WORK ORDER
Using the listing below, set down exactly the lines starting at the line that contains "decrypt_previous_ledger_secret_raw ls b" and ending at the line that contains "destruct (seal_round_trip _", both included, and no others.

+===+

(* ===== verification/ShareManagerSpec.v ===== *)
(** * Recovery shares: proofs

    What the shares that have been issued are good for. *)

From S2P Require Import Prelude ViewHistory TxStatus LedgerEntries LedgerSecrets Sharing SharingSpec Encryptor EncryptorSpec GovTables GovTablesSpec ShareManager.
From Stdlib Require Import Init.Byte Strings.Byte.

Module ShareManagerSpec.
Import OrderedMap LedgerSecrets Encryptor EncryptorSpec Sharing SharingSpec GovTables GovTablesSpec ShareManager.
Open Scope N_scope.

(** What is relied on of the cryptography: keys and IVs have the length asked
    for, of any [tries] numbers drawn one is an element of the field, RSA keys (of
    2048 bits) encrypt up to 190 bytes, the private key decrypts it and can be
    written and read, and the service can sign. *)
Class ShareCryptoLaws `{ShareCrypto} (tries : nat) (rsa_key : string -> Prop) : Prop := {
  share_gcm_laws :: AesGcmLaws;
  length_hkdf n ikm salt info : length (share_hkdf n ikm salt info) = N.to_nat n;
  length_random_iv n : length (random_iv n) = 12%nat;
  length_random_key n : length (random_key n) = 32%nat;
  entropy n : exists i, (i < tries)%nat /\ N.land (random64 (n + N.of_nat i)) prime <> prime;
  rsa_wraps n pub b : rsa_key pub -> (length b <= 190)%nat -> exists e, rsa_oaep_wrap n pub b = Ok e;
  rsa_unwraps n pub b e : rsa_key pub -> rsa_oaep_wrap n pub b = Ok e -> rsa_oaep_unwrap pub e = Some b;
  new_rsa_key n : rsa_key (new_rsa_key_pair n);
  rsa_of_private pub : rsa_key pub -> rsa_key_pair_of (private_key_pem pub) = Ok pub;
  private_pem_nonempty pub : rsa_key pub -> private_key_pem pub <> [];
  cose_signs n k from to root key : is_Some (cose_sign_endorsement n k from to root key);
}.

Section spec.
Context `{SC : ShareCrypto} (tries : nat) (rsa_key : string -> Prop).
Context `{SL : !ShareCryptoLaws tries rsa_key}.

Lemma rsa_wraps_share n pub b : rsa_key pub -> N.of_nat (length b) = Sharing.serialised_size -> exists e, rsa_oaep_wrap n pub b = Ok e.
Proof. intros Hp Hb. apply rsa_wraps; [done|]. change (N.of_nat (length b) = 44) in Hb. lia. Qed.

(** ** Keys *)

(** A key of the length all keys are made with. *)
Definition key_ok (raw : bytes) : Prop := length raw = 32%nat.

Lemma make_key_ok raw : key_ok raw -> exists k, make_key_aes_gcm raw = Ok k.
Proof.
  unfold key_ok, make_key_aes_gcm. intros Hl. destruct (N.leb_spec 256 (N.of_nat (length raw) * 8)); [by eexists|].
  destruct (N.leb_spec 192 (N.of_nat (length raw) * 8)); [by eexists|]. destruct (N.leb_spec 128 (N.of_nat (length raw) * 8)); [by eexists|lia].
Qed.

Lemma make_secret_ok raw stored : key_ok raw -> make_secret raw stored = Ok (mkLedgerSecret raw stored).
Proof. intros Hk. unfold make_secret. by destruct (make_key_ok raw Hk) as [k ->]. Qed.

(** Encrypted with a key and serialised, and back. *)
Lemma seal_round_trip k i plain c t : length i = 12%nat -> key_encrypt k i plain [] = Ok (c, t) ->
  cipher_deserialise (cipher_serialise (mkGcmCipher (mkGcmHeader t i) c)) = Ok (mkGcmCipher (mkGcmHeader t i) c) /\ key_decrypt k i t c [] = Some plain.
Proof. intros Hi He. destruct (key_round_trip _ _ _ _ _ _ He) as (_ & Ht & Hd). split; [|done]. by apply cipher_round_trip. Qed.

Lemma key_encrypt_ok k i plain : plain <> [] -> exists c t, key_encrypt k i plain [] = Ok (c, t).
Proof. intros Hp. unfold key_encrypt. rewrite (bool_decide_false (plain = [])) by done. rewrite andb_false_r. by eexists _, _. Qed.

Lemma key_ok_nonempty raw : key_ok raw -> raw <> [].
Proof. unfold key_ok. intros Hk ->. cbn in Hk. lia. Qed.

Lemma seal_with_ok ls plain w : key_ok (raw_key ls) -> plain <> [] -> exists b, seal_with ls plain w = (Ok b, set_drawn (drawn w + 1) w) /\
  decrypt_previous_ledger_secret_raw ls b = Ok plain /\ decrypt_submitted_share b ls = Ok plain.
Proof.
  intros Hk Hp. destruct (make_key_ok _ Hk) as [k Ek]. destruct (key_encrypt_ok k (random_iv (drawn w)) plain Hp) as (c & t & E).
  destruct (seal_round_trip _ _ _ _ _ (length_random_iv (drawn w)) E) as [H1 H2].
  unfold seal_with, draw_with, decrypt_previous_ledger_secret_raw, decrypt_submitted_share, bind, gets, id, modify, ret, lift. rewrite Ek, E. cbn [fst snd].
  eexists. split; [done|]. rewrite H1. cbn [rbind hdr iv tag cipher]. by rewrite H2.
Qed.

(** ** Wrapping *)

Lemma wrap_ok wk ls : has_wrapped wk = false -> sh_x (wk_secret wk) = 0 -> key_ok (raw_key ls) ->
  exists b wk', wrap wk ls = Ok (b, wk') /\ wk_secret wk' = wk_secret wk /\ wk_shares wk' = wk_shares wk /\
    unwrap (wk_secret wk) b = Ok (mkLedgerSecret (raw_key ls) None).
Proof.
  intros Hw Hx Hk. unfold wrap, unwrap, key. rewrite Hw, Hx. cbn [negb N.eqb rbind].
  set (ikm := concat _). destruct (make_key_ok (share_hkdf KZ_KEY_SIZE ikm [] ikm)) as [k Ek]; [unfold key_ok; rewrite length_hkdf; vm_compute; lia|].
  destruct (key_encrypt_ok k (iv new_header) (raw_key ls) (key_ok_nonempty _ Hk)) as (c & t & E). rewrite Ek. cbn [rbind]. rewrite E. cbn [rbind fst snd].
  destruct (seal_round_trip k (iv new_header) (raw_key ls) c t eq_refl E) as [H1 H2]. eexists _, _. split_and!; [done|done|done|]. rewrite H1. cbn [rbind hdr iv tag cipher].
  rewrite H2. by apply make_secret_ok.
Qed.

(** ** Wrapping keys *)

(** The polynomials of a wrapping key. *)
Definition polynomials (threshold : N) (ps : list (list N)) : Prop :=
  length ps = LIMBS /\ Forall (fun p => length p = N.to_nat threshold /\ Forall elem p) ps.

Lemma polynomials_elems threshold ps : polynomials threshold ps -> length ps = LIMBS /\ Forall (Forall elem) ps.
Proof. intros [Hl Hp]. split; [done|]. eapply Forall_impl; [exact Hp|]. by intros p [_ ?]. Qed.

(** The points of the shares. *)
Definition indices (n : nat) : list N := N.of_nat <$> seq 1 n.

Lemma new_wrapping_key_ok n threshold w : 1 <= threshold <= n -> n < prime ->
  exists ps d, new_wrapping_key tries n threshold w = (Ok (mkWrappingKey false n threshold (secret_of ps) (share_of ps <$> indices (N.to_nat n))), set_drawn d w) /\ polynomials threshold ps.
Proof.
  intros Ht Hn. destruct (shares_made random64 tries entropy n threshold (drawn w) Ht Hn) as (ps & d & E & Hl & Hp). exists ps, d. split; [|by split].
  unfold new_wrapping_key, bind, on_drawn. rewrite E. done.
Qed.

(** The bytes of a share. *)
Definition share_bytes (s : Share) : bytes := (le_split 4 (sh_x s) ++ concat (le_split 4 <$> sh_y s))%list.

Lemma serialise_bytes s : serialise s Sharing.serialised_size = Ok (share_bytes s).
Proof. done. Qed.

Lemma share_bytes_ok s : share_ok s -> N.of_nat (length (share_bytes s)) = Sharing.serialised_size /\ deserialise (share_bytes s) = Ok s.
Proof. intros Hs. destruct (serialise_round_trip s Hs) as (b & E & H1 & H2). rewrite serialise_bytes in E. by injection E as <-. Qed.

Lemma serialise_all_ok l : serialise_all l = Ok (share_bytes <$> l).
Proof. induction l as [|s l IH]; [done|]. cbn [serialise_all]. rewrite serialise_bytes, IH. done. Qed.

(** ** Encrypted shares *)

(** The holder of a key finds [b] at their identifier. *)
Definition finds (m : gmap string bytes) (id pem : string) (b : bytes) : Prop := exists e, m !! id = Some e /\ rsa_oaep_unwrap pem e = Some b.

Lemma wrap_shares_ok members shares acc w : NoDup members.*1 -> (length members <= length shares)%nat -> Forall (fun p => rsa_key p.2) members ->
  Forall (fun b => N.of_nat (length b) = Sharing.serialised_size) shares ->
  exists m d, wrap_shares members shares acc w = (Ok m, set_drawn d w) /\
    (forall i id pem b, members !! i = Some (id, pem) -> shares !! i = Some b -> finds m id pem b) /\ (forall id, id ∉ members.*1 -> m !! id = acc !! id).
Proof.
  revert shares acc w. induction members as [|[id pem] members IH]; intros shares acc w Hnd Hlen Hkeys Hshares; cbn [wrap_shares].
  - exists acc, (drawn w). split_and!; [by destruct w|done|done].
  - destruct shares as [|b shares]; [cbn in Hlen; lia|]. rewrite fmap_cons in Hnd. apply NoDup_cons in Hnd as [Hid Hnd]. apply Forall_cons in Hkeys as [Hkey Hkeys], Hshares as [Hb Hshares]. cbn in Hid, Hkey, Hlen.
    destruct (rsa_wraps_share (drawn w) pem b Hkey Hb) as [c Hc]. unfold draw_with, bind at 1 2 3 4, gets, Datatypes.id, modify, ret, lift. rewrite Hc. cbn [fst snd].
    destruct (IH shares (<[id := c]> acc) (set_drawn (drawn w + 1) w) Hnd ltac:(lia) Hkeys Hshares) as (m & d & E & H1 & H2). exists m, d. split_and!; [exact E| |].
    + intros [|i] id' pem' b' Hi Hs; cbn in Hi, Hs.
      * injection Hi as <- <-. injection Hs as <-. exists c. rewrite H2, lookup_insert_eq by done. split; [done|]. by eapply rsa_unwraps.
      * by apply (H1 i).
    + intros id' Hn. rewrite fmap_cons, not_elem_of_cons in Hn. destruct Hn as [Hne Hn]. rewrite H2 by done. by rewrite lookup_insert_ne.
Qed.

+===+

SOLUTION
  decrypt_previous_ledger_secret_raw ls b = Ok plain /\ decrypt_submitted_share b ls = Ok plain.
Proof.
  intros Hk Hp. destruct (make_key_ok _ Hk) as [k Ek]. destruct (key_encrypt_ok k (random_iv (drawn w)) plain Hp) as (c & t & E).
  destruct (seal_round_trip _ _ _ _ _ (length_random_iv (drawn w)) E) as [H1 H2].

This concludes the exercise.